Tanzeum has been approved with a Risk Evaluation and Mitigation Strategy (REMS), required by the FDA to ensure that the benefits of Tanzeum outweigh the potential risk of medullary thyroid carcinoma and the risk of acute pancreatitis.  A non-promotional factsheet, reviewed by the FDA, with more detailed safety information is available at www.TANZEUMREMS.com.

Important Safety information for Tanzeum (albiglutide)

The following information is taken from the highlights section of the US Prescribing Information.  Please see full Prescribing Information including boxed warning.

BOXED WARNING: RISK OF THYROID C-CELL TUMORS

Thyroid C-cell tumors have been observed in rodent studies with glucagon-like peptide-1 (GLP-1) receptor agonists at clinically relevant exposures. It is unknown whether Tanzeum causes thyroid C-cell tumors, including medullary thyroid carcinoma (MTC), in humans. Tanzeum is contraindicated in patients with a personal or family history of MTC or in patients with Multiple Endocrine Neoplasia syndrome type 2 (MEN 2).

CONTRAINDICATIONS

Do not use in patients with a personal or family history of medullary thyroid carcinoma (MTC) or in patients with Multiple Endocrine Neoplasia syndrome type 2 (MEN 2). Do not use in patients with a prior serious hypersensitivity reaction to albiglutide or to any of the product components.

WARNINGS AND PRECAUTIONS

Pancreatitis: Discontinue promptly if suspected. Do not restart if confirmed. Consider other antidiabetic therapies in patients with a history of pancreatitis.

Hypoglycemia: Can occur when used in combination with insulin secretagogues (e.g. sulfonylureas) or insulin.

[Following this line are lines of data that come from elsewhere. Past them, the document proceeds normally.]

(** C15. From a notice to CMDSCRIPT: when an AT line for the notice says START-TIMER, the client process writes
    one line; a daemon with an empty queue that reads it, in whatever pieces, runs nothing in all rounds before
    the time of the timer, keeps running, and in the first round at or after that time runs CMDSCRIPT with the
    timer's name once, with UPSNAME, NOTIFYTYPE and NOTIFYMSG telling the notice, and forgets the timer. *)
Theorem notice_to_script nt un name secs ups ty msg k s c id chunks times now :
  k_argv k <> [] -> is_Some (k_pipefn k) -> is_Some (k_lockfn k) -> ups_name k = Some ups ->
  notify_type k = Some ty -> notify_msg k = Some msg -> (un = ups \/ un = $"*") -> lower ty = lower nt ->
  daemon_answers k -> cmd_fits ($"START") [name; secs; ty; ups; msg] ->
  env_word ups -> env_word ty -> env_word msg -> name <> [] ->
  sched_inv s -> thead s = [] -> cmdscript_argv s <> [] -> find_conn id s = Some c -> ready (cn_ctx c) ->
  let ofs := (strtol secs 10).1.1 in
  0 <= ofs -> 0 <= s_now s -> s_now s + ofs <= LONG_MAX ->
  let line := sendcmd_line ($"START") (Some name) (Some secs) (Some ty) (Some ups) (Some msg) in
  concat chunks = line -> Forall (fun ch => ch <> [] /\ (length ch <= US_MAX_READ)%nat) chunks ->
  Forall (fun t => t < s_now s + ofs) times -> s_now s + ofs <= now ->
  (exists k', parse_at nt un ($"START-TIMER") name (Some secs) k = KRet tt k' /\ k_out k' = k_out k ++ [KWrite line])
  /\ let r := daemon_rounds (map quiet_round times) (sock_reads id chunks s) in
     let r' := daemon_round (quiet_round now) r.2 in
     r.1 = false /\ execs (s_out r.2) = execs (s_out s)
     /\ r'.1 = false /\ thead r'.2 = []
     /\ execs (s_out r'.2) = execs (s_out s) ++ [OExec (cmdscript_argv s ++ [name])
          (<[$"NOTIFYMSG" := msg]> (<[$"NOTIFYTYPE" := ty]> (<[$"UPSNAME" := ups]> (s_env s))))].
Proof.
  intros Ka Kp Kl Ku Kn Km Hun Hty Kd Hfit [U1 U2] [T1 T2] [M1 M2] Hname H Hth Hargv Hc Hr ofs Ho Hnow Hmax line Hcat Hch Hts Hle.
  split.
  { unfold line. rewrite <- Km. eapply parse_at_starts; try done. rewrite Km. apply cmd_fits_line. exact Hfit. }
  destruct (command_arrives ($"START") (Some name) (Some secs) (Some ty) (Some ups) (Some msg) id s c chunks
    Hfit H Hc Hr Hcat Hch) as (_ & X & H1 & ctx & W & Ea & S & E).
  set (s1 := sock_reads id chunks s) in *. cbn zeta in X.
  assert (thead s1 = [mkTimer (s_fresh s) name (s_now s + ofs) (new_array ups) (new_array ty) (new_array msg)]) as Ht1.
  { rewrite E, (start_line _ _ _ _ name secs ty ups msg) by done. rewrite Hth. fold ofs.
    by rewrite wrapS_small by (unfold LONG_MAX in *; lia). }
  assert (execs (s_out s1) = execs (s_out s)) as X1.
  { rewrite X. unfold a_command. cbn [length cmd_words map opt_word default Nat.eqb nth Nat.ltb Nat.leb].
    rewrite !decide_False by first [discriminate | intros [?|?]; discriminate]. rewrite decide_True by done. unfold run. cbn [snd]. by rewrite app_nil_r. }
  pose proof (fun x => cmd_fits_words ($"START") (Some name) (Some secs) (Some ty) (Some ups) (Some msg) x Hfit) as N.
  simpl in N.
  assert (timer_sound (mkTimer (s_fresh s) name (s_now s + ofs) (new_array ups) (new_array ty) (new_array msg))) as Hsd
    by (apply new_timer_sound; try done; apply N; tauto).
  destruct (waiting_rounds _ times s1 H1 Ht1 Hsd Hts) as (R1 & R2 & R3 & R4 & R5 & R6).
  destruct (daemon_rounds (map quiet_round times) s1) as [d s2]. cbn zeta. cbn [fst snd] in *. subst d.
  rewrite daemon_round_quiet.
  assert (sched_inv (with_now s2 now)) as H2 by (destruct R4 as [[] ?]; by split; [split|]).
  rewrite checktimers_spec; try done; cbn [thead with_now s_now] in *; rewrite ?R2; [|done|by apply Forall_singleton].
  rewrite !filter_cons, decide_True by (unfold due; simpl; lia). rewrite decide_False by (unfold due; simpl; lia).
  rewrite !filter_nil. cbn [fst snd thead with_thead s_out with_out with_now flat_map]. rewrite app_nil_r, execs_app, R3, X1.
  split_and!; try done. f_equal. destruct S as [_ Sc Se _]. injection Sc as _ _ Sa _ _.
  unfold timer_cmd. cbn [t_name cmdscript_argv with_now s_env]. rewrite R6, R5, Sa, Se.
  destruct name as [|ch name]; [done|]. destruct (cmdscript_argv s) as [|a argv] eqn:Eargv; [done|].
  unfold timer_env. cbn [t_upsnames t_notifytypes t_notifymsgs]. rewrite !new_array_text by done. reflexivity.
Qed.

Consider lowering sulfonylurea or insulin dosage when starting Tanzeum.

Hypersensitivity Reactions: Discontinue Tanzeum if suspected. Monitor and treat promptly per standard of care until signs and symptoms resolve.

Renal Impairment: Monitor renal function in patients with renal impairment reporting severe adverse gastrointestinal reactions.

Macrovascular Outcomes: There have been no clinical trials establishing conclusive evidence of macrovascular risk reduction with Tanzeum or any other antidiabetic drug.

ADVERSE REACTIONS

Adverse reactions, reported in ≥10% of patients treated with Tanzeum and more frequently than in patients on placebo, were upper respiratory tract infection, diarrhea, nausea, and injection site reaction.

TanzeumTM and Eperzan® are trademarks of the GlaxoSmithKline group of companies.

GSK – one of the world’s leading research-based pharmaceutical and healthcare companies – is committed to improving the quality of human life by enabling people to do more, feel better and live longer.  For further information please visit www.gsk.com.

 

References

1.     IDF. Diabetes Atlas. Sixth Edition. 2013. Available at: www.idf.org/diabetesatlas/download-book. Last accessed April 2014

2.     Elbein SC. Genetics Factors Contributing to Type 2 Diabetes across Ethnicities. Diabetes Sci Technol. 2009 July; 3(4): 685–689.

3.     IDF. Types of diabetes. 2013. available at: http://www.idf.org/types-diabetes. Last accessed April 2014.

Cautionary statement regarding forward-looking statements

GSK cautions investors that any forward-looking statements or projections made by GSK, including those made in this announcement, are subject to risks and uncertainties that may cause actual results to differ materially from those projected. Such factors include, but are not limited to, those described under Item 3.D 'Risk factors' in the company's Annual Report on Form 20-F for 2013.